Inertial forces are those necessary to accelerate or decelerate the air in the respiratory airway. In human beings, the inertance of the respiratory system is negligible, and so are the pressures necessary to induce accelerations and decelerations of the air in the airways (inertial pressures), even during intense exercise. In contrast, the inertial pressures are not negligible in exercising horses [130] namely because of their tracheal design. Actually, the tracheal diameter should ideally satisfy dominant constraints such as tracheal resistance, inertance (the longer the trachea and the smaller its section, the greater its inertance), flow limitation, dead space and minimum work of breathing [132]. A larger diameter would be advantageous with respect to pulmonary resistance and inertance but disadvantageous for the anatomic dead space.

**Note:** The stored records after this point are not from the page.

Lemma strip_put64 lb z c : in_whitespace c = false → strip (put64 lb z c) = strip z ++ [c].
Proof.
  intros Hc. unfold put64, maybe_line_break. rewrite strip_app, (strip_cons_keep c) by done.
  f_equal. repeat case_match; [done| |done]. rewrite strip_app. apply app_nil_r.
Qed.

Lemma strip_foldl_put64 lb z l :
  Forall (λ c, in_whitespace c = false) l → strip (foldl (put64 lb) z l) = strip z ++ l.
Proof.
  intros Hl. revert z. induction Hl as [|c l Hc _ IH]; intros z; simpl; [by rewrite app_nil_r|].
  rewrite IH, strip_put64, <- app_assoc by done. done.
Qed.

(** Line breaks aside, [base64mem_full] writes the reference encoding. *)
Lemma strip_base64mem_loop lb x z : strip (base64mem_loop lb x z) = strip z ++ enc64 x.
Proof.
  revert z. induction x as [|x0|x0 x1|x0 x1 x2 x IH] using list_triple_ind; intros z;
    cbn [base64mem_loop enc64].
  - by rewrite app_nil_r.
  - apply strip_foldl_put64. repeat constructor; apply base64char_visible || done.
  - apply strip_foldl_put64. repeat constructor; apply base64char_visible || done.
  - rewrite IH, strip_foldl_put64, <- app_assoc; [done|].
    repeat constructor; apply base64char_visible.
Qed.

Lemma dec64_enc64 b : bytes b → dec64 (enc64 b) = Ok b.
Proof.
  induction b as [|x0|x0 x1|x0 x1 x2 b IH] using list_triple_ind; intros Hb; [done|..].
  - inversion_clear Hb as [|?? H0 _]. pose proof (byte_pieces x0 H0). pose proof (byte_masks x0 H0).
    destruct (enc64_ranges (x0 .& 3) 0 0) as (R1 & _ & _ & R2); [lia..|]. rewrite Z.lor_0_r in R1.
    cbn [enc64 base64_tail1 dec64]. rewrite !sextet_base64char by lia. cbn [mbind res_bind].
    rewrite !no_padding_Ok by lia. cbn [mbind res_bind]. rewrite !sextet_pad. cbn [mbind res_bind].
    rewrite Z.eqb_refl, R2. simpl. do 2 f_equal.
    rewrite <- (Z.lor_0_r ((x0 .& 3) << 4)). apply byte64_0_enc; [done|lia].
  - inversion_clear Hb as [|?? H0 Hb']. inversion_clear Hb' as [|?? H1 _].
    pose proof (byte_pieces x0 H0). pose proof (byte_masks x0 H0).
    pose proof (byte_pieces x1 H1). pose proof (byte_masks x1 H1).
    destruct (enc64_ranges (x0 .& 3) (x1 >> 4) 0) as (R1 & _); [lia..|].
    destruct (enc64_ranges 0 (x1 .& 15) 0) as (_ & R2 & R3 & _); [lia..|]. rewrite Z.lor_0_r in R2.
    cbn [enc64 base64_tail2 dec64]. rewrite !sextet_base64char by lia. cbn [mbind res_bind].
    rewrite !no_padding_Ok by lia. cbn [mbind res_bind]. rewrite !sextet_pad. cbn [mbind res_bind].
    replace (_ =? INT_MAX) with false by (unfold INT_MAX; lia). rewrite Z.eqb_refl, R3. simpl.
    rewrite byte64_0_enc by (done || lia). do 3 f_equal.
    rewrite <- (Z.lor_0_r ((x1 .& 15) << 2)). apply byte64_1_enc; done || lia.
  - inversion_clear Hb as [|?? H0 Hb']. inversion_clear Hb' as [|?? H1 Hb''].
    inversion_clear Hb'' as [|?? H2 Hb].
    pose proof (byte_pieces x0 H0). pose proof (byte_masks x0 H0).
    pose proof (byte_pieces x1 H1). pose proof (byte_masks x1 H1).
    pose proof (byte_pieces x2 H2). pose proof (byte_masks x2 H2).
    destruct (enc64_ranges (x0 .& 3) (x1 >> 4) 0) as (R1 & _); [lia..|].
    destruct (enc64_ranges 0 (x1 .& 15) (x2 >> 6)) as (_ & R2 & _); [lia..|].
    cbn [enc64 base64_group dec64 app]. rewrite !sextet_base64char by lia. cbn [mbind res_bind].
    rewrite !no_padding_Ok by lia. cbn [mbind res_bind].
    do 2 replace (_ =? INT_MAX) with false by (unfold INT_MAX; lia).
    rewrite IH by done. cbn [mbind res_bind].
    by rewrite byte64_0_enc, byte64_1_enc, byte64_2_enc by (done || lia).
Qed.

(** Undo one bind of a successful decoder run. *)
Ltac res_step H :=
  let v := fresh "v" in let E := fresh "E" in
  apply res_bind_Ok in H as (v & E & H).

(** The decoder accepts only what the encoder writes: unused bits must be zero and
    padding must fit. *)
Lemma dec64_canonical x b : dec64 x = Ok b → bytes b ∧ x = enc64 b.
Proof.
  revert b. induction x as [x IH] using list_len_ind. intros b.
  destruct x as [|c0 [|c1 [|c2 [|c3 x]]]]; cbn [dec64]; intros H.
  { simplify_eq. by split; [constructor|]. }
  { by res_step H. } { by do 2 res_step H. } { by do 3 res_step H. }
  do 4 res_step H. apply sextet_no_padding in E as [R0 <-], E0 as [R1 <-].
  destruct (byte64_0_dec v v0) as [B0 B0']; [done..|]. destruct (sextet_split v0 R1) as [S1 _].
  apply sextet_Ok in E1 as [[-> ->]|[R2 <-]].
  - rewrite Z.eqb_refl in H. destruct (v2 =? INT_MAX) eqn:Ev2; [|done]. simpl in H.
    destruct (v0 .& 15 =? 0) eqn:Eb; [|done]. simpl in H.
    destruct (bool_decide (x = [])) eqn:Ex; [|done]. apply bool_decide_eq_true in Ex. simplify_eq/=.
    split; [by constructor; [apply u8_byte|constructor]|].
    apply sextet_Ok in E2 as [[-> _]|[? _]]; [|unfold INT_MAX in *; lia].
    unfold base64_tail1. rewrite B0, B0'. rewrite <- S1 at 1. apply Z.eqb_eq in Eb.
    by rewrite Eb, Z.lor_0_r.
  - replace (v1 =? INT_MAX) with false in H by (unfold INT_MAX; lia).
    destruct (byte64_1_dec v0 v1) as [B1 B1']; [done..|]. destruct (sextet_split v1 R2) as [_ S2].
    apply sextet_Ok in E2 as [[-> ->]|[R3 <-]].
    + rewrite Z.eqb_refl in H. destruct (v1 .& 3 =? 0) eqn:Eb; [|done]. simpl in H.
      destruct (bool_decide (x = [])) eqn:Ex; [|done]. apply bool_decide_eq_true in Ex. simplify_eq/=.
      split; [by repeat (constructor; [apply u8_byte|]); constructor|].
      apply Z.eqb_eq in Eb. unfold base64_tail2. rewrite B0, B0', B1, S1, B1'.
      rewrite <- S2 at 1. by rewrite Eb, Z.lor_0_r.
    + replace (v2 =? INT_MAX) with false in H by (unfold INT_MAX; lia).
      res_step H. apply IH in E as [Hr ->]; [|simpl; lia]. simplify_eq.
      destruct (byte64_2_dec v1 v2) as [B2 B2']; [done..|].
      split; [by repeat (constructor; [apply u8_byte|])|].
      cbn [enc64 base64_group app]. by rewrite B0, B0', B1, B1', B2, B2', S1, S2.
Qed.

(** *** base32hex *)

Lemma un32_char v : 0 <= v < 32 → un32 (base32hexchar v) = Ok v.
Proof.
  intros Hv. unfold un32.
  assert (unbase32hexchar (base32hexchar v) = v) as -> by (apply Z.eqb_eq; by_check1 v 32%nat).
  by replace (v <? 0) with false by lia.
Qed.

Lemma un32_Ok c v : un32 c = Ok v → 0 <= v < 32 ∧ base32hexchar v = c.
Proof.
  unfold un32. destruct (unbase32hexchar c <? 0) eqn:E; [done|]. intros [= <-].
  assert (Hc : 0 <= c < 256).
  { unfold unbase32hexchar, ch, EINVAL in E. simpl Z.of_N in E. repeat case_match; lia. }
  cut ((unbase32hexchar c <? 0) || ((unbase32hexchar c <? 32) &&
         (base32hexchar (unbase32hexchar c) =? c)) = true); [lia|].
  by_check1 c 256%nat.
Qed.

(** Decoding what was encoded; [y] and [w] are bits of the neighbouring bytes. *)
Lemma byte32_0_enc x y : is_byte x → 0 <= y < 4 → byte32_0 (x >> 3) ((x .& 7) << 2 .| y) = x.
Proof. intros. apply Z.eqb_eq. by_check2 x y 256%nat 4%nat. Qed.
Lemma byte32_1_enc y x w : 0 <= y < 8 → is_byte x → 0 <= w < 16 →
  byte32_1 (y << 2 .| x >> 6) ((x .& 63) >> 1) ((x .& 1) << 4 .| w) = x.
Proof. intros. apply Z.eqb_eq. by_check3 y x w 8%nat 256%nat 16%nat. Qed.
Lemma byte32_2_enc y x w : 0 <= y < 2 → is_byte x → 0 <= w < 2 →
  byte32_2 (y << 4 .| x >> 4) ((x .& 15) << 1 .| w) = x.
Proof. intros. apply Z.eqb_eq. by_check3 y x w 2%nat 256%nat 2%nat. Qed.
Lemma byte32_3_enc y x w : 0 <= y < 16 → is_byte x → 0 <= w < 8 →
  byte32_3 (y << 1 .| x >> 7) ((x .& 127) >> 2) ((x .& 3) << 3 .| w) = x.
Proof. intros. apply Z.eqb_eq. by_check3 y x w 16%nat 256%nat 8%nat. Qed.
Lemma byte32_4_enc y x : 0 <= y < 4 → is_byte x → byte32_4 (y << 3 .| x >> 5) (x .& 31) = x.
Proof. intros. apply Z.eqb_eq. by_check2 y x 4%nat 256%nat. Qed.

Ltac range_check2 x y n m := lazymatch goal with |- 0 <= ?e < ?k =>
  cut ((0 <=? e) && (e <? k) = true); [lia | by_check2 x y n m] end.

(** Quintets, and the zero bits the decoder checks at the end of the input. *)
Lemma quintet_2 y w : 0 <= y < 8 → 0 <= w < 4 → 0 <= y << 2 .| w < 32.
Proof. intros. range_check2 y w 8%nat 4%nat. Qed.
Lemma quintet_4 y w : 0 <= y < 2 → 0 <= w < 16 → 0 <= y << 4 .| w < 32.
Proof. intros. range_check2 y w 2%nat 16%nat. Qed.
Lemma quintet_1 y w : 0 <= y < 16 → 0 <= w < 2 → 0 <= y << 1 .| w < 32.
Proof. intros. range_check2 y w 16%nat 2%nat. Qed.
Lemma quintet_3 y w : 0 <= y < 4 → 0 <= w < 8 → 0 <= y << 3 .| w < 32.
Proof. intros. range_check2 y w 4%nat 8%nat. Qed.
Lemma quintet_mid x : is_byte x → 0 <= (x .& 63) >> 1 < 32 ∧ 0 <= (x .& 127) >> 2 < 32.
Proof.
  intros. cut ((0 <=? (x .& 63) >> 1) && ((x .& 63) >> 1 <? 32) &&
    (0 <=? (x .& 127) >> 2) && ((x .& 127) >> 2 <? 32) = true); [lia|]. by_check1 x 256%nat.
Qed.
(** The last quintet of a short group: its unused bits are zero. *)
Lemma tail_2 y : 0 <= y < 8 → 0 <= y << 2 < 32 ∧ (y << 2) .& 3 = 0.
Proof.
  intros. cut ((0 <=? y << 2) && (y << 2 <? 32) && ((y << 2) .& 3 =? 0) = true); [lia|].
  by_check1 y 8%nat.
Qed.
Lemma tail_4 y : 0 <= y < 2 → 0 <= y << 4 < 32 ∧ (y << 4) .& 15 = 0.
Proof.
  intros. cut ((0 <=? y << 4) && (y << 4 <? 32) && ((y << 4) .& 15 =? 0) = true); [lia|].
  by_check1 y 2%nat.
Qed.
Lemma tail_1 y : 0 <= y < 16 → 0 <= y << 1 < 32 ∧ (y << 1) .& 1 = 0.
Proof.
  intros. cut ((0 <=? y << 1) && (y << 1 <? 32) && ((y << 1) .& 1 =? 0) = true); [lia|].
  by_check1 y 16%nat.
Qed.
Lemma tail_3 y : 0 <= y < 4 → 0 <= y << 3 < 32 ∧ (y << 3) .& 7 = 0.
Proof.
  intros. cut ((0 <=? y << 3) && (y << 3 <? 32) && ((y << 3) .& 7 =? 0) = true); [lia|].
  by_check1 y 4%nat.
Qed.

During quiet breathing, respiratory frequency is about 14/min, tidal volume about 5.5 L, the total pressure change to which the lungs are subjected about 0.44 kPa and the pressure associated with volume acceleration about 0.02 kPa [130]. During a fast gallop, respiratory frequency increases up to 121/min, tidal volume up to 13.2 L; the maximal pressure change reaches values of 8.5 kPa and total volume acceleration more than 3000 L/sec2. The pressure required to produce these accelerations is then 4.3 kPa or 50% of the total pressure change. Therefore, it appears that inertial pressures become of great importance in the exercising horse. They may even be limiting or at least a constraining factor to any further increase in ventilation [130].
A classical approach to the assessment of the mechanical work of breathing is based on the measurement of the area of the pressure-volume loops. Although it is well known that the total work of breathing is underestimated by this method, the latter gives a good estimation of the dynamic components of the work of breathing. It has been shown that the work per respiratory cycle, the work per litre of air ventilated and the work per minute are dramatically increased during exercise [133]. For example, the power output (i.e., the work of breathing per minute) increases 475 times between rest and a strenuous gallop [35].
The relationship between the mechanical work of breathing per minute and the minute volume in running horses is curvilinear with an upwards concavity (Fig. 14).
Figure 14. Individual curves of the relationship between the work of breathing per minute (Wrm) and the expired minute volume (Ve) in eight ponies running at increasing speed [130].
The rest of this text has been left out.